Organization
JobsOhio
Ohio's private economic-development corporation — funded by the state liquor lease, exempt from public records, and a 2026 conflict-of-interest flashpoint.
JobsOhio
JobsOhio is the private, nonprofit corporation that runs Ohio's economic development — created in 2011 under Gov. John Kasich to replace the state Department of Development with a business-led entity operating outside normal public accountability. It is funded by a lease on the state's liquor profits and exempt from Ohio's public-records laws, a structure critics call privatized governance and a live transparency fight in the 2026 election.
What it is
A quasi-public body spending public-derived money with private-sector secrecy. JobsOhio awards incentives to companies, promotes the state to employers, and answers to a governor-appointed board rather than to voters. It markets its public-records exemption to prospective partners as "less red tape."
Key facts and dates
- 2013: paid $1.5 billion for a 25-year lease of the state's liquor enterprise (original expiration 2038) — its funding engine.
- Lease extension: the Ohio Controlling Board authorized a 15-year extension, letting JobsOhio retain more than $10 billion in future liquor profits without returning added funds to the treasury. (Secondary synthesis dates the extended term to 2053; the primary source confirms the 15-year extension and $10B figure without naming a year.)
- Public-records exemption: operates outside Ohio's open-records law by design.
- 2014 board conflict: the Ohio Ethics Commission flagged two Marathon Petroleum executives on the board over conflicts, since Marathon was receiving JobsOhio benefits.
Relationships
- The Josh Rubin / AEP ethics complaint (June 2026). On June 26, 2026, John J. Kulewicz, Democratic candidate for Attorney General, filed an ethics complaint with the Ohio Inspector General against board chair Josh Rubin. Rubin is CEO of the lobbying firm CJR Group, whose clients include American Electric Power. The complaint concerns a $100 million "JobsOhio Opportunity Initiative" to fund small modular nuclear reactors for data centers — with AEP so far the only major utility to express interest — alleging Rubin is positioned to steer public-derived money toward his own client. JobsOhio says the fund is "not a grant, loan or other program provided to any one company" and that conflicted members recuse themselves.
- Ted Carter / OSU and the $60K sponsorship. Reporting tied a $60,000 JobsOhio sponsorship of the podcast "The Callout" to former Ohio State University President Ted Carter, fuel for the transparency push. (Carter's March 2026 OSU departure appears in secondary synthesis; treat the circumstances as reported, not independently confirmed here.)

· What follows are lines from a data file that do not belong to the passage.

(** "See if next point would further limit the add range" *)
Definition limit_by_point (b : bisect) (x : extension) : bisect :=
  let nextcount := x_nextcount x in
  let nextpoint := x_nextpoint x in
  let nextaddfactor := addfactor_of nextcount in
  let c := s32 (b_outer_maxinterval b * nextcount) in
  let b := if s32 (b_minadd b * nextaddfactor) <? s32 (minp nextpoint - c)
           then b <| b_minadd := idiv_up (s32 (minp nextpoint - c)) nextaddfactor |> else b in
  let c := s32 (b_outer_mininterval b * nextcount) in
  if s32 (maxp nextpoint - c) <? s32 (b_maxadd b * nextaddfactor)
  then b <| b_maxadd := idiv_down (s32 (maxp nextpoint - c)) nextaddfactor |> else b.

(** The rest of an iteration: narrow the range of 'add' values. *)
Definition limit_add (sc : stepcompress) (b : bisect) (x : extension) : bisect :=
  limit_by_point (limit_by_deviation sc (limit_by_reach b x) x) x.

(** The code behind the outer loop. *)
Definition best_move (b : bisect) : step_move :=
  if b_bestcount b <=? b_zerocount b + Z.quot (b_zerocount b) 16
  then mkMove (u32 (b_zerointerval b)) (u16 (b_zerocount b)) 0
  else mkMove (u32 (b_bestinterval b)) (u16 (b_bestcount b)) (s16 (b_bestadd b)).

(** The outer loop. *)
Fixpoint bisect_loop (fuel : nat) (sc : stepcompress) (qlen : Z) (b : bisect)
    : option step_move :=
  match fuel with
  | O => None
  | S fuel =>
      match extend_sequence (S (Z.to_nat qlen)) sc qlen (b_add b) 1
              (b_outer_mininterval b) (b_outer_maxinterval b) (b_outer_maxinterval b) with
      | None => None
      | Some (inl move) => Some move
      | Some (inr x) =>
          match check_best b x with
          | (b, true) => Some (best_move b)
          | (b, false) =>
              let b := limit_add sc b x in
              if b_maxadd b <? b_minadd b then Some (best_move b)
              else bisect_loop fuel sc qlen
                     (b <| b_add := s32 (b_maxadd b
                              - Z.quot (s32 (b_maxadd b - b_minadd b)) 4) |>)
          end
      end
  end.

Definition bisect_init (point : points) : bisect :=
  mkBisect (minp point) (maxp point) 0 (- 0x8000) 0x7fff 0 1 1 INT32_MIN 0 0.

(** [compress_bisect_add]; the range of 'add' values has 65536 elements and
    shrinks in every iteration. *)
Definition bisect_fuel : nat := Z.to_nat 65537.
Definition compress_bisect_add (sc : stepcompress) : option step_move :=
  let qlen := Z.min (Z.of_nat (in_use sc)) 65535 in
  bisect_loop bisect_fuel sc qlen (bisect_init (minmax_point sc 0)).

(** ** Step compress checking *)

(** The loop of [check_line] from step [i] on, [n] steps left. *)
Fixpoint check_points (n : nat) (sc : stepcompress) (add i interval p : Z) : bool :=
  match n with
  | O => true
  | S n =>
      let point := minmax_point sc i in
      let p := u32 (p + interval) in
      if (p <? u32 (minp point)) || (u32 (maxp point) <? p) then false
      else if 0x80000000 <=? interval then false
      else check_points n sc add (i + 1) (u32 (interval + add)) p
  end.

Definition check_line (sc : stepcompress) (move : step_move) : Z :=
  if (mv_count move =? 0)
     || ((mv_interval move =? 0) && (mv_add move =? 0) && (1 <? mv_count move))
     || (0x80000000 <=? mv_interval move) then ERROR_RET
  else if check_points (Z.to_nat (mv_count move)) sc (mv_add move) 0 (mv_interval move) 0
  then 0 else ERROR_RET.

(** ** Interface *)

Definition stepcompress_alloc (msg_queue : list queue_message) : stepcompress :=
  mkSC [] 0 0 0 (f64 0) (f64 0) (f64 0) 0 msg_queue 0 0 0 (-1) 0 0 0 0 [].

Definition stepcompress_fill (sc : stepcompress) (oid max_error queue_step_msgtag
    set_next_step_dir_msgtag : Z) : stepcompress :=
  sc <| sc_oid := oid |> <| sc_max_error := max_error |>
     <| sc_queue_step_msgtag := queue_step_msgtag |>
     <| sc_set_next_step_dir_msgtag := set_next_step_dir_msgtag |>.

Definition stepcompress_set_invert_sdir (sc : stepcompress) (invert_sdir : Z) : stepcompress :=
  let invert_sdir := b2z (negb (invert_sdir =? 0)) in
  if invert_sdir =? sc_invert_sdir sc then sc
  else
    let sc := sc <| sc_invert_sdir := invert_sdir |> in
    if 0 <=? sc_sdir sc then sc <| sc_sdir ::= fun d => Z.lxor d 1 |> else sc.

(** The loop of [stepcompress_history_expire] on the list from its last entry. *)
Fixpoint expire_oldest (end_clock : Z) (l : list history_steps) : list history_steps :=
  match l with
  | [] => []
  | hs :: l' => if end_clock <? hs_last_clock hs then l else expire_oldest end_clock l'
  end.

Definition stepcompress_history_expire (sc : stepcompress) (end_clock : Z) : stepcompress :=
  sc <| sc_history_list ::= fun l => rev (expire_oldest end_clock (rev l)) |>.

Definition stepcompress_get_oid (sc : stepcompress) : Z := sc_oid sc.
Definition stepcompress_get_step_dir (sc : stepcompress) : Z := sc_next_step_dir sc.

Definition calc_last_step_print_time (sc : stepcompress) : stepcompress :=
  let lsc := f64 (sc_last_step_clock sc) in
  sc <| sc_last_step_print_time :=
          fadd (sc_mcu_time_offset sc) (fdiv (fsub lsc f_half) (sc_mcu_freq sc)) |>.

Definition stepcompress_set_time (sc : stepcompress) (time_offset mcu_freq : double)
    : stepcompress :=
  calc_last_step_print_time
    (sc <| sc_mcu_time_offset := time_offset |> <| sc_mcu_freq := mcu_freq |>).

Definition CLOCK_DIFF_MAX : Z := Z.shiftl 3 28.

(** The arguments of the [queue_step] command of a move. *)
Definition queue_step_args (sc : stepcompress) (move : step_move) : list Z :=
  [u32 (sc_queue_step_msgtag sc); sc_oid sc; mv_interval move; mv_count move;
   u32 (mv_add move)].

(** The message [add_move] queues. *)
Definition queue_step_message (sc : stepcompress) (first_clock : Z) (move : step_move)
    : queue_message :=
  let qm := message_alloc_and_encode (queue_step_args sc move) in
  let req_clock :=
    if (mv_count move =? 1) && (u64 (sc_last_step_clock sc + CLOCK_DIFF_MAX) <=? first_clock)
    then first_clock else sc_last_step_clock sc in
  mkQM (qm_msg qm) (sc_last_step_clock sc) req_clock (qm_notify_id qm).

Definition add_move (sc : stepcompress) (first_clock : Z) (move : step_move) : stepcompress :=
  let addfactor := addfactor_of (mv_count move) in
  let ticks := u32 (s32 (mv_add move * addfactor) + mv_interval move * (mv_count move - 1)) in
  let last_clock := u64 (first_clock + ticks) in
  let qm := queue_step_message sc first_clock move in
  let step_count := if negb (sc_sdir sc =? 0) then mv_count move else - mv_count move in
  let hs := mkHistory first_clock last_clock (sc_last_position sc) step_count
              (s32 (mv_interval move)) (mv_add move) in
  sc <| sc_msg_queue ::= fun l => l ++ [qm] |>
     <| sc_last_step_clock := last_clock |>
     <| sc_last_position ::= fun p => s64 (p + step_count) |>
     <| sc_history_list ::= fun l => hs :: l |>.

(** The [while] loop of [queue_flush]. *)
Fixpoint flush_loop (fuel : nat) (sc : stepcompress) (move_clock : Z) : outcome :=
  if sc_last_step_clock sc <? move_clock then
    match fuel with
    | O => OutOfFuel
    | S fuel =>
        match compress_bisect_add sc with
        | None => OutOfFuel
        | Some move =>
            let ret := check_line sc move in
            if negb (ret =? 0) then Returns ret sc
            else
              let sc := add_move sc (u64 (sc_last_step_clock sc + mv_interval move)) move in
              let count := Z.to_nat (mv_count move) in
              if (sc_queue_next sc <=? sc_queue_pos sc + count)%nat then
                Returns 0 (calc_last_step_print_time
                             (sc <| sc_queue_pos := 0%nat |> <| sc_queue_next := 0%nat |>))
              else flush_loop fuel (sc <| sc_queue_pos ::= Nat.add count |>) move_clock
        end
    end
  else Returns 0 (calc_last_step_print_time sc).

Definition queue_flush (sc : stepcompress) (move_clock : Z) : outcome :=
  if (sc_queue_next sc <=? sc_queue_pos sc)%nat then Returns 0 sc
  else flush_loop (S (in_use sc)) sc move_clock.

Definition stepcompress_flush_far (sc : stepcompress) (abs_step_clock : Z) : outcome :=
  let move := mkMove (u32 (abs_step_clock - sc_last_step_clock sc)) 1 0 in
  Returns 0 (calc_last_step_print_time (add_move sc abs_step_clock move)).

Definition set_next_step_dir (sc : stepcompress) (sdir : Z) : outcome :=
  if sc_sdir sc =? sdir then Returns 0 sc
  else
    try sc := queue_flush sc UINT64_MAX in
    let sc := sc <| sc_sdir := sdir |> in
    let qm := message_alloc_and_encode
      [u32 (sc_set_next_step_dir_msgtag sc); sc_oid sc; u32 (Z.lxor sdir (sc_invert_sdir sc))] in
    let qm := mkQM (qm_msg qm) (qm_min_clock qm) (sc_last_step_clock sc) (qm_notify_id qm) in
    Returns 0 (sc <| sc_msg_queue ::= fun l => l ++ [qm] |>).

Definition queue_append_far (sc : stepcompress) : outcome :=
  let step_clock := sc_next_step_clock sc in
  let sc := sc <| sc_next_step_clock := 0 |> in
  try sc := queue_flush sc (u64 (step_clock - CLOCK_DIFF_MAX + 1)) in
  if u64 (sc_last_step_clock sc + CLOCK_DIFF_MAX) <=? step_clock
  then stepcompress_flush_far sc step_clock
  else queue_store step_clock sc (fun sc => Returns 0 sc).

(** [while (in_use >= alloc) alloc *= 2;] *)
Fixpoint grow_alloc (fuel used alloc : nat) : nat :=
  match fuel with
  | O => alloc
  | S fuel => if (alloc <=? used)%nat then grow_alloc fuel used (2 * alloc) else alloc
  end.

(** "Make room in the queue"; fresh storage is filled with zeros. *)
Definition queue_make_room (sc : stepcompress) : stepcompress :=
  let used := in_use sc in
  let sc :=
    if (0 <? sc_queue_pos sc)%nat then
      sc <| sc_queue ::= fun q => take used (drop (sc_queue_pos sc) q) ++ drop used q |>
    else
      let alloc := length (sc_queue sc) in
      let alloc := if (alloc =? 0)%nat then QUEUE_START_SIZE else alloc in
      let alloc := grow_alloc (S used) used alloc in
      sc <| sc_queue ::= fun q => q ++ replicate (alloc - length q) 0 |> in
  sc <| sc_queue_pos := 0%nat |> <| sc_queue_next := used |>.

(** "No point in keeping more than 64K steps in memory" *)
Definition flush_excess (sc : stepcompress) : outcome :=
  if 65535 + 2000 <? Z.of_nat (in_use sc) then
    let flush := u32 (nth (sc_queue_next sc - Z.to_nat 65535) (sc_queue sc) 0
                      - u32 (sc_last_step_clock sc)) in
    queue_flush sc (u64 (sc_last_step_clock sc + flush))
  else Returns 0 sc.
(** The end of a call, with the mutex and [have_work] zero. *)
Definition main_body (c : se_call) (s : handshake) : option handshake :=
  match c with
  | StartGen t fc cc =>
      se ← se_start_gen_steps t fc cc (hs_se s);
      Some (s <| hs_se := se |> <| hs_owner := None |> <| hs_main := M_signal |>)
  | FinalizeGen =>
      res ← se_finalize_gen_steps (hs_se s);
      Some (s <| hs_results ::= fun l => l ++ [res] |> <| hs_owner := None |> <| hs_main := M_idle |>)
  | FreeEmitter =>
      Some (s <| hs_se ::= fun se => se <| se_have_work := -1 |> |> <| hs_bg ::= signal_bg |>
              <| hs_main := M_unlock |>)
  | Access _ => None
  end.

(** A step of the main thread; [None]: it cannot run. *)
Definition main_next (s : handshake) : option handshake :=
  match hs_main s, hs_owner s with
  | M_idle, _ =>
      match hs_calls s with
      | [] => None
      | c :: cs => Some (main_call c (s <| hs_calls := cs |>))
      end
  | (M_lock c | M_woken c), None => Some (s <| hs_main := M_test c |> <| hs_owner := Some MainThread |>)
  | M_test c, _ =>
      if negb (se_have_work (hs_se s) =? 0) then Some (s <| hs_main := M_wait c |> <| hs_owner := None |>)
      else main_body c s
  | M_signal, _ => Some (s <| hs_bg ::= signal_bg |> <| hs_main := M_idle |>)
  | M_unlock, _ => Some (s <| hs_main := M_join |> <| hs_owner := None |>)
  | M_join, _ => match hs_bg s with B_exit => Some (s <| hs_main := M_freed |>) | _ => None end
  | _, _ => None
  end.

Section Threads.
Context `{Libm}.
Variable fuel : nat.

(** A step of [se_background_thread]. *)
Definition bg_next (s : handshake) : option handshake :=
  match hs_bg s, hs_owner s with
  | (B_lock | B_woken), None => Some (s <| hs_bg := B_test |> <| hs_owner := Some BgThread |>)
  | B_test, _ =>
      let have_work := se_have_work (hs_se s) in
      if have_work =? 0 then Some (s <| hs_bg := B_wait |> <| hs_owner := None |>)
      else if have_work <? 0 then Some (s <| hs_bg := B_exit |> <| hs_owner := None |>)
      else Some (s <| hs_bg := B_work |>)
  | B_work, _ =>
      se ← se_background_iter fuel (hs_tqs s) (hs_se s);
      Some (s <| hs_se := se |> <| hs_main ::= signal_main |> <| hs_bg := B_test |>)
  | _, _ => None
  end.

(** What the scheduler chooses: a thread runs, or it is woken for no reason. *)
Inductive choice : Set := Run (t : thread) | Spurious (t : thread).

Definition hs_next (c : choice) (s : handshake) : option handshake :=
  match c with
  | Run MainThread => main_next s
  | Run BgThread => bg_next s
  | Spurious MainThread => match hs_main s with M_wait c => Some (s <| hs_main := M_woken c |>) | _ => None end
  | Spurious BgThread => match hs_bg s with B_wait => Some (s <| hs_bg := B_woken |>) | _ => None end
  end.

Fixpoint hs_run (sched : list choice) (s : handshake) : option handshake :=
  match sched with
  | [] => Some s
  | c :: sched => s ← hs_next c s; hs_run sched s
  end.

(** After [syncemitter_alloc]: the thread has been created. *)
Definition hs_init (cs : list se_call) (se : syncemitter) (tqs : trapqs) : handshake :=
  mkHS se tqs None M_idle B_lock cs [].
End Threads.

(** ** StepperSync *)

(** [struct steppersync]; [ss_cq] is the command queue of its serial queue. *)
Record steppersync : Set := mkSS {
  ss_cq : option Z;
  ss_se_list : list syncemitter;
  ss_ce : clock_estimate;
  ss_move_clocks : list Z }.
#[export] Instance eta_steppersync : Eta steppersync := fun r =>
  mkSS (ss_cq r) (ss_se_list r) (ss_ce r) (ss_move_clocks r).

Definition steppersync_alloc_syncemitter (alloc_stepcompress : bool) (ss : steppersync)
    : steppersync := ss <| ss_se_list ::= fun l => l ++ [syncemitter_alloc alloc_stepcompress] |>.

(** [steppersync_setup_movequeue]; [cq] is the number of the new command queue. *)
Definition steppersync_setup_movequeue (cq : Z) (move_num : nat) (ss : steppersync)
    (sq : serialqueue) : steppersync * serialqueue :=
  let sq := match ss_cq ss with Some old => serialqueue_free_commandqueue old sq | None => sq end in
  (ss <| ss_cq := Some cq |> <| ss_move_clocks := replicate move_num 0 |>,
   serialqueue_alloc_commandqueue cq sq).

Definition steppersync_set_time (time_offset mcu_freq : double) (ss : steppersync)
    : steppersync :=
  let ss := ss <| ss_ce := clock_fill mcu_freq time_offset 0 0 |> in
  ss <| ss_se_list ::= map (fun se =>
          se <| se_sc ::= fun sc => (fun sc => stepcompress_set_time sc time_offset mcu_freq) <$> sc |>) |>.

(** [i < nmc ? mc[i] : UINT64_MAX] *)
Definition child_clock (mc : list Z) (i : nat) : Z := nth i mc UINT64_MAX.

(** The loop of [heap_replace] from [pos]. *)
Fixpoint heap_sift (fuel : nat) (mc : list Z) (pos : nat) (req_clock : Z) : list Z :=
  match fuel with
  | O => mc
  | S fuel =>
      let child1_pos := (2 * pos + 1)%nat in
      let child2_pos := (2 * pos + 2)%nat in
      let child2_clock := child_clock mc child2_pos in
      let child1_clock := child_clock mc child1_pos in
      if (req_clock <=? child1_clock) && (req_clock <=? child2_clock) then
        <[pos := req_clock]> mc
      else if child1_clock <? child2_clock then
        heap_sift fuel (<[pos := child1_clock]> mc) child1_pos req_clock
      else heap_sift fuel (<[pos := child2_clock]> mc) child2_pos req_clock
  end.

- HB 779 — the JobsOhio Transparency Act. A bipartisan bill (Justin Pizzulli, R; Tristan Rader, D) would require biennial Auditor of State audits, annual testimony from JobsOhio's chief investment officer, and public disclosure of corporate sponsorships. Speaker-level leadership has said any structural change should wait until 2027 and a new governor.
- Shares the privatized-governance method with the ECOT (Electronic Classroom of Tomorrow) charter-school fraud and the HB 6 scandal — public money moving with minimal public scrutiny.
Why it matters in 2026
- Attorney General. The Rubin complaint makes JobsOhio a direct issue in the Ohio 2026 Attorney General Race — John J. Kulewicz campaigns on it against Keith Faber.
- Governor. The Ohio 2026 Governor Race winner appoints the board and sets whether JobsOhio's structure is reformed or preserved; leadership has parked changes for the next administration.
- Legislature. HB 779 sits with the Ohio General Assembly, which controls whether the $10B liquor stream ever faces an audit.